↓

(** Underscores are accepted between two digits, and removed. *)
Fixpoint drop_underscores (prev : bool) (l : list ascii) : option (list ascii) :=
  match l with
  | [] => Some []
  | c :: l' =>
      if Ascii.eqb c "_" then
        match l' with
        | d :: _ => if prev && is_digit d then drop_underscores false l' else None
        | [] => None
        end
      else cons c <$> drop_underscores (is_digit c) l'
  end.

Definition exponent_of (l : list ascii) : option Z :=
  match l with
  | [] => Some 0
  | c :: l' =>
      if Ascii.eqb c "e" || Ascii.eqb c "E" then
        let '(sg, ds) := match l' with
                         | "-"%char :: k => (-1, k)
                         | "+"%char :: k => (1, k)
                         | k => (1, k)
                         end in
        match span_digits ds with
        | (d :: k, []) => Some (sg * digits_value (d :: k))
        | _ => None
        end
      else None
  end.

Definition number_of (neg : bool) (l : list ascii) : option pyfloat :=
  let '(ip, r) := span_digits l in
  let '(fp, r) := match r with "."%char :: k => span_digits k | _ => ([], r) end in
  match ip ++ fp with
  | [] => None
  | ds => e ← exponent_of r;
          Some (f_of_decimal neg (digits_value ds) (e - Z.of_nat (length fp)))
  end.

(** [float(text)]. *)
Definition float_of_text (s : string) : res pyfloat :=
  let t := strip s in
  let '(neg, l) := match chars t with
                   | "-"%char :: k => (true, k)
                   | "+"%char :: k => (false, k)
                   | k => (false, k)
                   end in
  let w := lower (of_chars l) in
  if (w =s? "inf") || (w =s? "infinity") then Ok (S754_infinity neg)
  else if w =s? "nan" then Ok S754_nan
  else match drop_underscores false l ≫= number_of neg with
       | Some x => Ok x
       | None => Raise (ValueError "could not convert string to float")
       end.

(** [num / den] to the nearest integer, ties to even. *)
Definition div_half_even (num den : Z) : Z :=
  let q := num / den in let r := num mod den in
  if 2 * r <? den then q else if den <? 2 * r then q + 1
  else if Z.even q then q else q + 1.

(** [num/den >= 10 ^ k]. *)
Definition ge_pow10 (num den k : Z) : bool :=
  if 0 <=? k then 10 ^ k * den <=? num else den <=? num * 10 ^ (- k).

(** The [n]-digit decimal nearest to [num/den], as digits and decimal point. *)
Definition digits_at (num den k : Z) (n : nat) : Z * Z :=
  let sh := Z.of_nat n - k in
  let q := if 0 <=? sh then div_half_even (num * 10 ^ sh) den
           else div_half_even num (den * 10 ^ (- sh)) in
  if 10 ^ Z.of_nat n <=? q then (q / 10, k + 1) else (q, k).

Fixpoint shortest (fuel : nat) (x : pyfloat) (num den k : Z) (n : nat) : Z * Z * nat :=
  let '(q, k') := digits_at num den k n in
  match fuel with
  | O => (q, k', n)
  | S f => if decide (f_of_decimal false q (k' - Z.of_nat n) = x) then (q, k', n)
           else shortest f x num den k (S n)
  end.

Definition zeros (n : Z) : string := of_chars (replicate (Z.to_nat n) "0"%char).

(** Digits [ds] with the decimal point after [k] of them, as [repr] lays them
out: plain between 1e-4 and 1e16, with an exponent outside. *)
Definition layout (ds : string) (k : Z) : string :=
  let n := Z.of_nat (String.length ds) in
  if (-4 <? k) && (k <=? 16) then
    if k <=? 0 then "0." +:+ zeros (- k) +:+ ds
    else if n <=? k then ds +:+ zeros (k - n) +:+ ".0"
    else str_take (Z.to_nat k) ds +:+ "." +:+ of_chars (drop (Z.to_nat k) (chars ds))
  else
    let e := k - 1 in
    let ed := dec (Z.abs e) in
    str_take 1 ds
    +:+ (if n =? 1 then "" else "." +:+ of_chars (drop 1 (chars ds)))
    +:+ "e" +:+ (if e <? 0 then "-" else "+")
    +:+ (if (String.length ed <? 2)%nat then "0" else "") +:+ ed.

↑

TASK REQUIREMENTS => Return the data from the top line through the bottom line exactly.

SOLUTION BELOW =>
(** Underscores are accepted between two digits, and removed. *)
Fixpoint drop_underscores (prev : bool) (l : list ascii) : option (list ascii) :=
  match l with
  | [] => Some []
  | c :: l' =>
      if Ascii.eqb c "_" then
        match l' with
        | d :: _ => if prev && is_digit d then drop_underscores false l' else None
        | [] => None
        end
      else cons c <$> drop_underscores (is_digit c) l'
  end.

Definition exponent_of (l : list ascii) : option Z :=
  match l with
  | [] => Some 0
  | c :: l' =>
      if Ascii.eqb c "e" || Ascii.eqb c "E" then
        let '(sg, ds) := match l' with
                         | "-"%char :: k => (-1, k)
                         | "+"%char :: k => (1, k)
                         | k => (1, k)
                         end in
        match span_digits ds with
        | (d :: k, []) => Some (sg * digits_value (d :: k))
        | _ => None
        end
      else None
  end.

Definition number_of (neg : bool) (l : list ascii) : option pyfloat :=
  let '(ip, r) := span_digits l in
  let '(fp, r) := match r with "."%char :: k => span_digits k | _ => ([], r) end in
  match ip ++ fp with
  | [] => None
  | ds => e ← exponent_of r;
          Some (f_of_decimal neg (digits_value ds) (e - Z.of_nat (length fp)))
  end.

(** [float(text)]. *)
Definition float_of_text (s : string) : res pyfloat :=
  let t := strip s in
  let '(neg, l) := match chars t with
                   | "-"%char :: k => (true, k)
                   | "+"%char :: k => (false, k)
                   | k => (false, k)
                   end in
  let w := lower (of_chars l) in
  if (w =s? "inf") || (w =s? "infinity") then Ok (S754_infinity neg)
  else if w =s? "nan" then Ok S754_nan
  else match drop_underscores false l ≫= number_of neg with
       | Some x => Ok x
       | None => Raise (ValueError "could not convert string to float")
       end.

(** [num / den] to the nearest integer, ties to even. *)
Definition div_half_even (num den : Z) : Z :=
  let q := num / den in let r := num mod den in
  if 2 * r <? den then q else if den <? 2 * r then q + 1
  else if Z.even q then q else q + 1.

(** [num/den >= 10 ^ k]. *)
Definition ge_pow10 (num den k : Z) : bool :=
  if 0 <=? k then 10 ^ k * den <=? num else den <=? num * 10 ^ (- k).

(** The [n]-digit decimal nearest to [num/den], as digits and decimal point. *)
Definition digits_at (num den k : Z) (n : nat) : Z * Z :=
  let sh := Z.of_nat n - k in
  let q := if 0 <=? sh then div_half_even (num * 10 ^ sh) den
           else div_half_even num (den * 10 ^ (- sh)) in
  if 10 ^ Z.of_nat n <=? q then (q / 10, k + 1) else (q, k).

Fixpoint shortest (fuel : nat) (x : pyfloat) (num den k : Z) (n : nat) : Z * Z * nat :=
  let '(q, k') := digits_at num den k n in
  match fuel with
  | O => (q, k', n)
  | S f => if decide (f_of_decimal false q (k' - Z.of_nat n) = x) then (q, k', n)
           else shortest f x num den k (S n)
  end.

Definition zeros (n : Z) : string := of_chars (replicate (Z.to_nat n) "0"%char).

(** Digits [ds] with the decimal point after [k] of them, as [repr] lays them
out: plain between 1e-4 and 1e16, with an exponent outside. *)
Definition layout (ds : string) (k : Z) : string :=
  let n := Z.of_nat (String.length ds) in
  if (-4 <? k) && (k <=? 16) then
    if k <=? 0 then "0." +:+ zeros (- k) +:+ ds
    else if n <=? k then ds +:+ zeros (k - n) +:+ ".0"
    else str_take (Z.to_nat k) ds +:+ "." +:+ of_chars (drop (Z.to_nat k) (chars ds))
  else
    let e := k - 1 in
    let ed := dec (Z.abs e) in
    str_take 1 ds
    +:+ (if n =? 1 then "" else "." +:+ of_chars (drop 1 (chars ds)))
    +:+ "e" +:+ (if e <? 0 then "-" else "+")
    +:+ (if (String.length ed <? 2)%nat then "0" else "") +:+ ed.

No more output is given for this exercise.